Published: 29 October 2008

Abstract

Background

Plasmodium vivax accounts for about 40% of all malaria infection in Ethiopia. Chloroquine (CQ) is the first line treatment for confirmed P. vivax malaria in the country. The first report of CQ treatment failure in P. vivax was from Debre Zeit, which suggested the presence of chloroquine resistance.

Methods

An in vivo drug efficacy study was conducted in Debre Zeit from June to August 2006. Eighty-seven patients with microscopically confirmed P. vivax malaria, aged between 8 months and 52 years, were recruited and treated under supervision with CQ (25 mg/kg over three days). Clinical and parasitological parameters were assessed during the 28 day follow-up period. CQ and desethylchloroquine (DCQ) blood and serum concentrations were determined with high performance liquid chromatography (HPLC) in patients who showed recurrent parasitaemia.

Results

Of the 87 patients recruited in the study, one was lost to follow-up and three were excluded due to P. falciparum infection during follow-up.
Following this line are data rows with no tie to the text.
(** * Virtual M8: the device state machine and the LED sysex encoder

    A shallow embedding of [tools/virtual_m8.py]: the [VirtualM8] class
    (boot pattern, note-on and note-off handlers, full resync) and
    [create_led_sysex].  Python integers are [Z]; the [led_state] dict is an
    insertion-ordered association list, because [get_all_leds] exposes the
    order of its items; methods run in a small monad that threads the object,
    may raise [KeyError] on a failed subscript, and collects the calls made
    to [log]. *)

From Stdlib Require Import ZArith List Ascii String DecimalString Lia Bool.
From Stdlib Require HexadecimalString.
Import ListNotations.
Local Open Scope string_scope.
Local Open Scope list_scope.
Local Open Scope Z_scope.

(** ** Launchpad Pro protocol constants *)

Definition LPP_SYSEX_HEADER : list Z := [0x00; 0x20; 0x29; 0x02; 0x10].

Definition LED_MODE_STATIC : Z := 0x0A.
Definition LED_MODE_FLASH : Z := 0x23.
Definition LED_MODE_PULSE : Z := 0x28.
Definition LED_MODE_RGB : Z := 0x0B.

(** A colour is the Python tuple [(r, g, b)]. *)
Definition Color : Type := (Z * Z * Z)%type.

(** The keys of the [M8_COLORS] table.  The program only ever subscripts the
    table with string literals, so the keys are an enumeration. *)
Inductive ColorName : Type :=
| off | white | red | green | blue | yellow | cyan | magenta
| orange | pink | dim_white | dim_red | dim_green | dim_blue.

Definition M8_COLORS (name : ColorName) : Color :=
  match name with
  | off => (0, 0, 0)
  | white => (63, 63, 63)
  | red => (63, 0, 0)
  | green => (0, 63, 0)
  | blue => (0, 0, 63)
  | yellow => (63, 63, 0)
  | cyan => (0, 63, 63)
  | magenta => (63, 0, 63)
  | orange => (63, 32, 0)
  | pink => (63, 20, 40)
  | dim_white => (20, 20, 20)
  | dim_red => (20, 0, 0)
  | dim_green => (0, 20, 0)
  | dim_blue => (0, 0, 20)
  end.

Definition M8_BUTTON_FUNCTIONS : list (Z * string) :=
  [ (91, "track_1"); (92, "track_2"); (93, "track_3"); (94, "track_4");
    (95, "track_5"); (96, "track_6"); (97, "track_7"); (98, "track_8");
    (89, "nav_up"); (79, "nav_right"); (69, "nav_down"); (59, "nav_left");
    (104, "option"); (105, "edit"); (106, "shift") ]%string.

(** ** Python dicts with integer keys

    Items are kept in insertion order.  Assigning to a key that is present
    replaces its value in place; assigning to a new key appends the item. *)

Definition dict : Type := list (Z * Color).

Fixpoint dict_set (k : Z) (v : Color) (d : dict) : dict :=
  match d with
  | [] => [(k, v)]
  | (k', v') :: d' =>
      if k' =? k then (k', v) :: d' else (k', v') :: dict_set k v d'
  end.

Fixpoint dict_get (k : Z) (d : dict) : option Color :=
  match d with
  | [] => None
  | (k', v') :: d' => if k' =? k then Some v' else dict_get k d'
  end.

Definition dict_keys (d : dict) : list Z := map fst d.

(** ** [range], [enumerate] and the [3d] format *)

Definition range (a b : Z) : list Z :=
  map (fun k => a + Z.of_nat k) (seq 0 (Z.to_nat (b - a))).

Definition enumerate {A : Type} (l : list A) : list (Z * A) :=
  combine (map Z.of_nat (seq 0 (List.length l))) l.

Definition str (z : Z) : string := NilZero.string_of_int (Z.to_int z).

Fixpoint spaces (n : nat) : string :=
  match n with
  | O => EmptyString
  | S n' => String " "%char (spaces n')
  end.

(** [format(z, '3d')]: decimal, right-aligned in a field of width 3. *)
Definition format_3d (z : Z) : string :=
  let digits := str z in
  (spaces (3 - String.length digits) ++ digits)%string.

(** ** The object and the monad its methods run in *)

Record VirtualM8 : Type := mkVirtualM8 {
  verbose : bool;
  led_state : dict;
  current_track : Z;
  current_view : string;
  shift_held : bool
}.

(** One call [log(msg, category)].  The printed line also carries the wall
    clock, which is not modelled. *)
Definition LogEntry : Type := (string * string)%type.

Inductive result (A : Type) : Type :=
| Ok (a : A)
| KeyError (k : Z).
Arguments Ok {A} a.
Arguments KeyError {A} k.

Definition M (A : Type) : Type :=
  VirtualM8 -> result A * VirtualM8 * list LogEntry.

Definition ret {A : Type} (a : A) : M A := fun self => (Ok a, self, []).

Definition bind {A B : Type} (m : M A) (f : A -> M B) : M B :=
  fun self =>
    match m self with
    | (Ok a, self1, out1) =>
        match f a self1 with
        | (r, self2, out2) => (r, self2, out1 ++ out2)
        end
    | (KeyError k, self1, out1) => (KeyError k, self1, out1)
    end.

Notation "x <- m ;; k" := (bind m (fun x => k))
  (at level 61, m at next level, right associativity).
Notation "m ;; k" := (bind m (fun _ => k))
  (at level 61, right associativity).

Definition log (msg category : string) : M unit :=
  fun self => (Ok tt, self, [(msg, category)]).

(** [self.led_state[note] = color] *)
Definition led_state_assign (note : Z) (color : Color) : M unit :=
  fun self =>
    (Ok tt,
     mkVirtualM8 (verbose self) (dict_set note color (led_state self))
                 (current_track self) (current_view self) (shift_held self),
     []).

(** [self.led_state[note]] *)
Definition led_state_subscript (note : Z) : M Color :=
  fun self =>
    match dict_get note (led_state self) with
    | Some c => (Ok c, self, [])
    | None => (KeyError note, self, [])
    end.

(** [self.current_track = track] *)
Definition current_track_assign (track : Z) : M unit :=
  fun self =>
    (Ok tt,
     mkVirtualM8 (verbose self) (led_state self) track
                 (current_view self) (shift_held self),
     []).

(** [self.current_track] *)
Definition current_track_read : M Z :=
  fun self => (Ok (current_track self), self, []).

(** [self.shift_held = b] *)
Definition shift_held_assign (b : bool) : M unit :=
  fun self =>
    (Ok tt,
     mkVirtualM8 (verbose self) (led_state self) (current_track self)
                 (current_view self) b,
     []).

(** A [for] loop whose body only acts on the object. *)
Fixpoint for_ {A : Type} (l : list A) (body : A -> M unit) : M unit :=
  match l with
  | [] => ret tt
  | x :: l' => body x ;; for_ l' body
  end.

(** A [for] loop that also updates one local variable. *)
Fixpoint for_acc {A B : Type} (l : list A) (acc : B) (body : B -> A -> M B)
  : M B :=
  match l with
  | [] => ret acc
  | x :: l' => acc' <- body acc x ;; for_acc l' acc' body
  end.

(** ** class VirtualM8 *)

Definition _init_leds : M unit :=
  for_ (range 1 9) (fun row =>
    for_ (range 1 9) (fun col =>
      let note := row * 10 + col in
      led_state_assign note (M8_COLORS dim_white))) ;;
  for_ (enumerate (range 91 99)) (fun '(i, note) =>
    if i =? 0 then led_state_assign note (M8_COLORS cyan)
    else led_state_assign note (M8_COLORS dim_white)) ;;
  led_state_assign 89 (M8_COLORS dim_blue) ;;
  led_state_assign 79 (M8_COLORS dim_blue) ;;
  led_state_assign 69 (M8_COLORS dim_blue) ;;
  led_state_assign 59 (M8_COLORS dim_blue).

Definition __init__ (verbose : bool)
  : result unit * VirtualM8 * list LogEntry :=
  _init_leds (mkVirtualM8 verbose [] 0 "song" false).

(** The object [VirtualM8(verbose)] evaluates to. *)
Definition boot (verbose : bool) : VirtualM8 := snd (fst (__init__ verbose)).

Definition _select_track (track : Z) : M unit :=
  current_track_assign track ;;
  log ("Track selected: " ++ str (track + 1))%string "state".

Definition _get_track_led_updates : M (list (Z * Color)) :=
  for_acc (range 0 8) [] (fun updates i =>
    let note := 91 + i in
    track <- current_track_read ;;
    let color :=
      if i =? track then M8_COLORS cyan else M8_COLORS dim_white in
    led_state_assign note color ;;
    ret (updates ++ [(note, color)])).

Definition _handle_nav (note : Z) (pressed : bool) : M (list (Z * Color)) :=
  (if pressed then led_state_assign note (M8_COLORS blue)
   else led_state_assign note (M8_COLORS dim_blue)) ;;
  c <- led_state_subscript note ;;
  ret [(note, c)].

Definition is_track_note (note : Z) : bool :=
  (91 <=? note) && (note <=? 98).

Definition is_nav_note (note : Z) : bool :=
  existsb (Z.eqb note) [89; 79; 69; 59].

Definition is_grid_note (note : Z) : bool :=
  (11 <=? note) && (note <=? 88)
  && negb (note mod 10 =? 0) && negb (note mod 10 =? 9).

Definition handle_note_on (note velocity : Z) : M (list (Z * Color)) :=
  log ("Button ON:  note=" ++ format_3d note
       ++ " vel=" ++ format_3d velocity)%string "rx" ;;
  if is_track_note note then
    let track := note - 91 in
    _select_track track ;;
    _get_track_led_updates
  else if is_nav_note note then
    _handle_nav note true
  else if is_grid_note note then
    led_state_assign note (M8_COLORS white) ;;
    ret [(note, M8_COLORS white)]
  else if note =? 106 then
    shift_held_assign true ;;
    ret [(note, M8_COLORS orange)]
  else
    ret [].

Definition handle_note_off (note velocity : Z) : M (list (Z * Color)) :=
  log ("Button OFF: note=" ++ format_3d note)%string "rx" ;;
  if is_grid_note note then
    led_state_assign note (M8_COLORS dim_white) ;;
    ret [(note, M8_COLORS dim_white)]
  else if is_nav_note note then
    _handle_nav note false
  else if note =? 106 then
    shift_held_assign false ;;
    ret [(note, M8_COLORS dim_white)]
  else
    ret [].

Definition get_all_leds : M (list (Z * Color)) :=
  fun self => (Ok (led_state self), self, []).

(** ** MIDI communication *)

(** A [mido.Message] of type sysex: the message type and its data bytes. *)
Record Message : Type := mkMessage {
  msg_type : string;
  data : list Z
}.

(** What a call made outside the methods of the class ends with: a value, or
    one of the two exceptions the program can meet. *)
Inductive outcome (A : Type) : Type :=
| Returned (a : A)
| RaisedKeyError (k : Z)
| RaisedValueError (byte : Z).
Arguments Returned {A} a.
Arguments RaisedKeyError {A} k.
Arguments RaisedValueError {A} byte.

(** [mido.Message('sysex', data=data)].  mido is a library, not part of
    this repository; its constructor checks the data bytes in order and
    raises [ValueError] at the first one outside 0..127. *)
Definition mido_sysex (bytes : list Z) : outcome Message :=
  match find (fun b => negb ((0 <=? b) && (b <=? 127))) bytes with
  | Some b => RaisedValueError b
  | None => Returned (mkMessage "sysex" bytes)
  end.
A total of 83 (95%) of the study participants completed the follow-up. On enrolment, 39.8% had documented fever and 60.2% had a history of fever. The geometric mean parasite density of the patients was 7045 parasites/μl. Among these, four patients had recurrent parasitaemia on Day 28. The blood CQ plus DCQ concentrations of these four patients were all above the minimal effective concentration (> 100 ng/ml).

Conclusion

Chloroquine-resistant P. vivax parasites are emerging in Debre Zeit, Ethiopia. A multi-centre national survey is needed to better understand the extent of P. vivax resistance to CQ in Ethiopia.